### The problem
From the records below, transcribe only the lines running from the one with "rewrite lookup_singleton_eq. cbn." through the one with "jws_sign d key algorithm = inr tok ->". Keep both of those end lines.

### Data excerpts
──────────────────────────────

(** ** The spec's failure kinds *)

(** The program has no type of failure kinds: it tells them apart only in
    what it logs. A failed verification is of the kind of the first entry it
    logs: an exception out of [jwt.decode], the missing ["sub"], or the
    lookup. *)
Inductive AuthFailure := Malformed | MissingSubject | SubjectNotFound.

Definition failure_kind (e : log_entry) : AuthFailure :=
  match e with
  | warning_no_sub _ => MissingSubject
  | error_decoding_failed _ | exception_unexpected _ => Malformed
  | warning_user_not_found _ | exception_db_query_failed _ _ => SubjectNotFound
  end.

(** What the first [try] logs when [jwt.decode] raises [e]. *)
Definition decode_failure_entry (e : exn) : log_entry :=
  if is_JWTError e then error_decoding_failed e else exception_unexpected e.

(** The expiry a token encodes. *)
Definition exp_of (t : token) : option pyval :=
  match t with
  | Compact _ claims _ => claims !! "exp"
  | Unparsed _ => None
  end.

(** The claims [create_token] signs for the dictionary [d] at [now]. *)
Definition issued_claims (d : pydict) (now : Z) : pydict :=
  convert_time_claims
    ({[ "exp" := PDatetime (now + timedelta_minutes ACCESS_TOKEN_EXPIRE_MINUTES) ]} ∪ d).

(** The table a sign-up commits against: what other requests committed in
    the meantime included. *)
Definition table_at_commit (racing : list UserModel) (w : World) : list UserModel :=
  users (concurrent_commits racing w).1.

(** The object [sign_up] builds at lines 65 to 72, not yet flushed. *)
Definition signed_up_row_unsaved (request : UserSignupRequest.t) : UserModel :=
  mkUser None (UserSignupRequest.name request) (UserSignupRequest.email request)
    (hash_password (UserSignupRequest.password request)) (UserSignupRequest.bio request)
    (UserSignupRequest.location request) (UserSignupRequest.job_title request).

(** The configured key signs under the algorithm, whatever the claims. *)
Definition key_signs (a k : string) : Prop :=
  forall claims, is_Some (sign_header_and_claims a k claims).

(** The row a sign-up inserts under the primary key [k]. *)
Definition signed_up_row (request : UserSignupRequest.t) (k : Z) : UserModel :=
  mkUser (Some k) (UserSignupRequest.name request) (UserSignupRequest.email request)
    (hash_password (UserSignupRequest.password request)) (UserSignupRequest.bio request)
    (UserSignupRequest.location request) (UserSignupRequest.job_title request).

(** * Properties *)

(** ** Issuance *)

Lemma create_token_eq (data : positive) (d : pydict) (w : World) :
  heap w !! data = Some d ->
  create_token data w =
    (set_heap (<[fresh (dom (heap w)) := issued_claims d (clock w)]> (heap w)) w,
     jws_sign (issued_claims d (clock w)) (SECRET_KEY cfg) (ALGORITHM cfg)).
Proof.
  intros Hd.
  unfold create_token, dict_copy, dict_update, jwt_encode, bind, dict_read,
    dict_new, dict_write, datetime_now, lift.
  rewrite Hd. cbn.
  rewrite lookup_insert_eq. cbn. rewrite lookup_insert_eq. cbn.
  unfold set_heap. cbn. rewrite !insert_insert_eq. reflexivity.
Qed.

Lemma create_token_dangling (data : positive) (w : World) :
  heap w !! data = None -> create_token data w = (w, inl ReferenceError).
Proof.
  intros Hd. unfold create_token, dict_copy, bind, dict_read. rewrite Hd.
  reflexivity.
Qed.

Lemma lookup_convert_time_claims (d : pydict) (k : string) :
  convert_time_claims d !! k =
    if bool_decide (k ∈ ["exp"; "iat"; "nbf"]) then convert_time_claim <$> d !! k
    else d !! k.
Proof.
  unfold convert_time_claims. cbn.
  destruct (decide (k = "nbf")) as [->|Hn].
  { rewrite lookup_alter_eq. rewrite !lookup_alter_ne by done. reflexivity. }
  rewrite lookup_alter_ne by done.
  destruct (decide (k = "iat")) as [->|Hi].
  { rewrite lookup_alter_eq. rewrite !lookup_alter_ne by done. reflexivity. }
  rewrite lookup_alter_ne by done.
  destruct (decide (k = "exp")) as [->|He].
  { rewrite lookup_alter_eq. reflexivity. }
  rewrite lookup_alter_ne by done.
  rewrite bool_decide_eq_false_2; [reflexivity|].
  rewrite !elem_of_cons, elem_of_nil. intros [?|[?|[?|[]]]]; congruence.
Qed.

Lemma timegm_ttl (now : Z) :
  timegm (now + timedelta_minutes ACCESS_TOKEN_EXPIRE_MINUTES) = timegm now + 5400.
Proof.
  unfold timegm, timedelta_minutes, ACCESS_TOKEN_EXPIRE_MINUTES.
  replace (now + 90 * 60 * 1000000) with (now + 5400 * 1000000) by lia.
  rewrite Z.div_add by lia. reflexivity.
Qed.

Lemma issued_claims_exp (d : pydict) (now : Z) :
  issued_claims d now !! "exp" = Some (PInt (timegm now + 5400)).
Proof.
  unfold issued_claims. rewrite lookup_convert_time_claims.
  rewrite bool_decide_eq_true_2 by (rewrite !elem_of_cons; auto).
  rewrite lookup_union_l' by (rewrite lookup_singleton_eq; eauto).
  rewrite lookup_singleton_eq. cbn. rewrite timegm_ttl. reflexivity.
Qed.

Lemma jws_sign_inv (d : pydict) (key algorithm : option string) (tok : token) :
  jws_sign d key algorithm = inr tok ->
  exists a k sig, algorithm = Some a /\ key = Some k /\ algorithm_supported a = true /\
                  json_serializable d = true /\
                  sign_header_and_claims a k d = Some sig /\ tok = Compact a d sig.
Proof.
  unfold jws_sign. intros H.
  destruct algorithm as [a|]; [|discriminate].
  destruct (algorithm_supported a) eqn:Ha; cbn in H; [|discriminate].
  destruct (json_serializable d) eqn:Hj; cbn in H; [|discriminate].
  destruct key as [k|]; [|discriminate].
  destruct (sign_header_and_claims a k d) as [sig|] eqn:Hs; [|discriminate].
  exists a, k, sig. inversion H. auto 10.
Qed.

(** C10. [create_token] leaves the dictionary it is given as it was: the
    caller's object [data] holds the same items after the call, whatever the
    call returns or raises, because [exp] is written to a copy (and the
    conversion [jwt.encode] does in place lands on that copy too). *)
Theorem create_token_keeps_input (data : positive) (d : pydict) (w : World) :
  heap w !! data = Some d ->
  heap (create_token data w).1 !! data = Some d.
Proof.
  intros Hd. rewrite (create_token_eq _ _ _ Hd). cbn.
  rewrite lookup_insert_ne; [exact Hd|].
  intros Heq. apply (is_fresh (dom (heap w))).
  rewrite Heq. apply elem_of_dom. eauto.
Qed.

(** Every object that existed before the call is untouched. *)
Lemma create_token_frame (data l : positive) (w : World) :
  l ∈ dom (heap w) ->
  heap (create_token data w).1 !! l = heap w !! l.
Proof.
  intros Hl. destruct (heap w !! data) as [d|] eqn:Hd.
  - rewrite (create_token_eq _ _ _ Hd). cbn.
    rewrite lookup_insert_ne; [reflexivity|].
    intros Heq. apply (is_fresh (dom (heap w))). rewrite Heq. exact Hl.
  - rewrite (create_token_dangling _ _ Hd). reflexivity.
Qed.

(** C4. Whatever claims dictionary [create_token] is given, a token it
    returns carries as ["exp"] the Unix timestamp of the instant of issuance
    plus [ACCESS_TOKEN_EXPIRE_MINUTES] = 90 minutes, that is the whole
    seconds of the clock plus 5400; an ["exp"] of the input is overwritten. *)
Theorem create_token_expiry (data : positive) (d : pydict) (w : World) (tok : token) :
  heap w !! data = Some d ->
  (create_token data w).2 = inr tok ->
  exp_of tok =
    Some (PInt (timegm (clock w + timedelta_minutes ACCESS_TOKEN_EXPIRE_MINUTES))) /\
  timegm (clock w + timedelta_minutes ACCESS_TOKEN_EXPIRE_MINUTES) = timegm (clock w) + 90 * 60.
Proof.
  intros Hd Htok. rewrite (create_token_eq _ _ _ Hd) in Htok. cbn [snd] in Htok.
  apply jws_sign_inv in Htok as (a & k & sig & _ & _ & _ & _ & _ & ->).
  split; [|apply timegm_ttl].
  unfold exp_of. rewrite issued_claims_exp, timegm_ttl. reflexivity.
Qed.

(** With a key that signs under a supported algorithm, issuance returns
    the signed claims whenever they serialize. *)
Lemma create_token_returns (data : positive) (d : pydict) (w : World) (k a : string)
    (sig : N) :
  SECRET_KEY cfg = Some k -> ALGORITHM cfg = Some a -> algorithm_supported a = true ->
  heap w !! data = Some d ->
  json_serializable (issued_claims d (clock w)) = true ->
  sign_header_and_claims a k (issued_claims d (clock w)) = Some sig ->
  (create_token data w).2 = inr (Compact a (issued_claims d (clock w)) sig).
Proof.
  intros Hk Ha Hh Hd Hj Hs. rewrite (create_token_eq _ _ _ Hd). cbn [snd].
  unfold jws_sign. rewrite Hk, Ha, Hh, Hj, Hs. reflexivity.
Qed.

(** ** Verification *)

Lemma jwt_decode_eq (t : token) (key : option string)
    (algorithms : list (option string)) (w : World) :
  jwt_decode t key algorithms w =
    (w, match jws_verify t key algorithms with
        | inl e => inl e
        | inr claims =>
            match validate_claims claims (timegm (clock w)) with
            | inl e => inl e
            | inr _ => inr claims
            end
        end).
Proof.
  unfold jwt_decode, bind, lift, datetime_now, ret.
  destruct (jws_verify t key algorithms) as [e|claims]; [reflexivity|].
  destruct (validate_claims claims (timegm (clock w))); reflexivity.
Qed.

──────────────────────────────

### Written response
  rewrite lookup_singleton_eq. cbn. rewrite timegm_ttl. reflexivity.
Qed.

Lemma jws_sign_inv (d : pydict) (key algorithm : option string) (tok : token) :
  jws_sign d key algorithm = inr tok ->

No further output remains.